In an action against the Governor of Wheatfield Prison, where he is currently being held, he claimed that while he requires protective custody, a 23-hour lock up regime is in breach of his constitutional rights and he should be released.
Today, Mr Justice Gerard Hogan refused to relase him saying the circumstances of his detention could not be said to violate the substance of the guarantee of personal integrity under Article 40.3.2 of the Constitution.
Even if he has been denied effective access to human contact for 23 out of 24 hours for nearly three months, and even if it has been at his own request, the judge said he had no doubt his situation will be reviewed the longer it goes on. The authorities will aslo be on guard for signs of psychological or psychiatric distress, he said.
It might well be that if these conditions were to continue indefinitely, the point may well come where his constitutional guarantees would be violated. However, he said, it would be premature to anticipate what might yet materialise.
Earlier, the judge noted that while being held in Mountjoy Prison in September 2011, Mr Connolly was the victim of a serious attack.

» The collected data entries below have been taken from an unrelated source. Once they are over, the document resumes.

(* ===== verification/Socks5Spec.v ===== *)
(** * Socks5Spec: addresses survive their conversions; timeouts and waiting *)
From S2P Require Import Prelude Bytes TaskIO TaskIOSpec Socks5.

(** ** Addresses *)

Lemma le16_get v : 0 <= v < 65536 → get_le16 (le16 v) = Some v.
Proof.
  intros Hv. unfold get_le16, le16, u8. f_equal. rewrite Z.shiftr_div_pow2 by lia. change (2 ^ 8) with 256.
  rewrite (Z.mod_small (v / 256)) by (split; [apply Z.div_pos; lia|apply Z.div_lt_upper_bound; lia]).
  pose proof (Z.div_mod v 256). lia.
Qed.

Lemma get_le16_le a b : is_byte a → is_byte b → le16 (a + 256 * b) = [a; b].
Proof.
  unfold is_byte, le16, u8. intros Ha Hb. rewrite Z.shiftr_div_pow2 by lia. change (2 ^ 8) with 256.
  rewrite (Z.mul_comm 256), Z.mod_add, Z.div_add, (Z.mod_small a), (Z.div_small a) by lia.
  by rewrite Z.mod_small by lia.
Qed.

(** Reading off the first cells of an array that is long enough. *)
Ltac cells l H n :=
  match n with
  | O => idtac
  | S ?n =>
      let x := fresh "x" in destruct l as [|x l];
      [exfalso; revert H; unfold zlen; cbn [length]; lia|cells l H n]
  end.

(** The bytes of an address on the wire. *)
Definition wire_ipv4 (ip : bytes) (port : Z) : bytes := HEV_SOCKS5_ADDR_TYPE_IPV4 :: ip ++ le16 port.
Definition wire_ipv6 (ip : bytes) (port : Z) : bytes := HEV_SOCKS5_ADDR_TYPE_IPV6 :: ip ++ le16 port.
Definition wire_name (name : bytes) (port : Z) : bytes :=
  HEV_SOCKS5_ADDR_TYPE_NAME :: zlen name :: name ++ le16 port.

Definition ipv4_sockaddr (ip : bytes) (port : Z) : sockaddr6 := Sockaddr6 AF_INET6 port (v4mapped_prefix ++ ip).
Definition ipv6_sockaddr (ip : bytes) (port : Z) : sockaddr6 := Sockaddr6 AF_INET6 port ip.

Lemma from_ipv4_wire addr ip port :
  7 <= zlen addr → zlen ip = 4 → 0 <= port < 65536 →
  (hev_socks5_addr_from_ipv4 addr ip port).1 = 7 ∧
  take 7 (hev_socks5_addr_from_ipv4 addr ip port).2 = wire_ipv4 ip port.
Proof.
  intros Ha Hi Hp. cells addr Ha 7%nat. cells ip Hi 4%nat. destruct ip; [|unfold zlen in Hi; cbn in Hi; lia].
  split; [done|]. unfold hev_socks5_addr_from_ipv4, wire_ipv4, le16, u16. rewrite Z.mod_small by lia. done.
Qed.
(** What storing into a vector does to the memory. *)
Fixpoint put_iov (iov : list ((Z * Z) * Z)) (bs : bytes) (m : gmap Z bytes) : option (gmap Z bytes) :=
  match iov with
  | [] => Some m
  | (p, n) :: iov =>
      m ← (if zlen bs =? 0 then Some m else
           b ← m !! p.1;
           let d := take (Z.to_nat n) bs in
           if (0 <=? p.2) && (p.2 + zlen d <=? zlen b) then Some (<[p.1 := overwrite b p.2 d]> m) else None);
      put_iov iov (drop (Z.to_nat n) bs) m
  end.

Lemma some_bind {A B} (x : A) (f : A → option B) : (Some x ≫= f) = f x.
Proof. done. Qed.

Section Vectors.
Context {O : Type}.
Implicit Types s : st O.

Definition with_blocks (m : gmap Z bytes) s : st O := St (self s) (set_blocks m (io s)).

Lemma with_blocks_id s : with_blocks (blocks (io s)) s = s.
Proof. by destruct s as [? []]. Qed.

Lemma with_blocks_twice m m' s : with_blocks m (with_blocks m' s) = with_blocks m s.
Proof. by destruct s as [? []]. Qed.

Lemma blocks_with m s : blocks (io (with_blocks m s)) = m.
Proof. by destruct s as [? []]. Qed.

Lemma put_iov_store iov bs m m' s :
  put_iov iov bs m = Some m' → store_iov iov bs (with_blocks m s) = Val tt (with_blocks m' s).
Proof.
  revert bs m. induction iov as [|[p n] iov IH]; intros bs m; cbn [put_iov store_iov]; [by intros [= ->]|].
  intros Hp. destruct (zlen bs =? 0).
  - erewrite bind_val by reflexivity. by apply IH.
  - destruct (m !! p.1) as [b|] eqn:Hb; [|done]. rewrite some_bind in Hp.
    destruct ((0 <=? p.2) && _) eqn:Hin; [|done].
    assert (store p (take (Z.to_nat n) bs) (with_blocks m s) =
      Val tt (with_blocks (<[p.1:=overwrite b p.2 (take (Z.to_nat n) bs)]> m) s)) as Hs.
    { unfold store, on_io, zoom. rewrite blocks_with, Hb. cbn [fst snd] in *. rewrite Hin. by destruct s as [? []]. }
    erewrite bind_val by exact Hs. by apply IH.
Qed.

Lemma overwrite_app (l : bytes) off d e :
  0 <= off → off + zlen d + zlen e <= zlen l → overwrite (overwrite l off d) (off + zlen d) e = overwrite l off (d ++ e).
Proof.
  intros Ho Hl. apply zget_ext.
  - rewrite !zlen_overwrite; rewrite ?zlen_app, ?zlen_overwrite; pose proof (zlen_nonneg d); pose proof (zlen_nonneg e); lia.
  - intros i _. pose proof (zlen_nonneg d). pose proof (zlen_nonneg e).
    rewrite !zget_overwrite; rewrite ?zlen_overwrite, ?zlen_app; try lia. rewrite zget_app.
    repeat match goal with |- context [(?a <=? ?b)] => destruct (Z.leb_spec a b)
      | |- context [(?a <? ?b)] => destruct (Z.ltb_spec a b) end; cbn [andb]; try lia; try done; f_equal; lia.
Qed.

Lemma put_iov_nil iov m : put_iov iov [] m = Some m.
Proof. induction iov as [|[p n] iov IH]; [done|]. cbn [put_iov]. rewrite drop_nil. exact IH. Qed.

He was transferred to Mountjoy's training unit where he was involved in a fracas with another prisoner and, following disciplinary action, he was then transferred to Wheatfield Prison.
There he asked for protection from the general prison population as he feared he would be subjected to homophobic victimisation, the judge said.
The authorities granted his request in accordance with prison rules but took the view his safety was not threatened by being among the general prison population.
The judge said the locking up of prisoners under such circumstances for very long periods must be regarded as an exceptional measure which might in some instances at least compromise the subtance of the detainee's rights and safeguarding of his human dignity.
However, it is clear that Mr Connolly's case is kept under review and the authorities are anxious that he would re-enter the general prison regime. It was also clear that professional psychologists have shown Mr Connolly considerable care and attention "and seem totally devoted to his welfare", he said.